(** [h] is None when the header does not fit the packet. *)
Definition dp_ct_tcp_sm (xf : xfi) (h : option tcp_hdr) (is_gso : bool) (at_ axt : dp_ct_tact) (dir : ct_dir) (st : ct_err_stats) :
    xfi * dp_ct_tact * dp_ct_tact * ct_err_stats * ct_smr :=
  match h with
  | None => (LLBS_PPLN_DROPC LLB_PIPE_RC_PLCT_ERR xf, at_, axt, st, CT_SMR_ERR)
  | Some h =>
      let '(at_, axt) := match dir with CT_DIR_IN => (note_raw h at_, axt) | CT_DIR_OUT => (at_, note_raw h axt) end in
      let '(at_, axt) := count_dir dir (x_l3_len xf) at_ axt in
      let ts := e_t at_ in
      let xf := if td_ppv2 (cts dir ts) then match dir with CT_DIR_IN => xf <| x_oppv2 := true |> | CT_DIR_OUT => xf <| x_ippv2 := true |> end else xf in
      let w := tcp_switch xf h is_gso dir ts in
      let at_ := on_t (λ t, (set_cts (other_dir dir) (sw_rtd w) (set_cts dir (sw_td w) t)) <| t_fndir := sw_fndir w |> <| t_state := sw_state w |>) at_ in
      let axt := on_t (λ t, t <| t_state := sw_state w |>) axt in
      let axt := if decide (sw_state w ≠ CT_TCP_ERR ∧ dir = CT_DIR_OUT) then on_t (λ t, t <| t_in ::= (λ d, d <| td_seq := th_seq h |>) |>) axt else axt in
      let xf := if sw_ppv2 w then xf <| x_ppv2 := true |> else xf in
      let xf := if sw_defer w then LLBS_PPLN_DROPC LLB_PIPE_RC_PLERR xf else xf in
      (xf, at_, axt, tcp_account dir (t_state ts) (sw_state w) st, tcp_smr (sw_state w))
  end.

(** ** UDP *)

Definition CT_UDP_CONN_THRESHOLD : Z := 4.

________________________

> **What you should do**: Your answer should be the lines above that contain the word "match", copied out.

> **Written answer**:
  match h with
      let '(at_, axt) := match dir with CT_DIR_IN => (note_raw h at_, axt) | CT_DIR_OUT => (at_, note_raw h axt) end in
      let xf := if td_ppv2 (cts dir ts) then match dir with CT_DIR_IN => xf <| x_oppv2 := true |> | CT_DIR_OUT => xf <| x_ippv2 := true |> end else xf in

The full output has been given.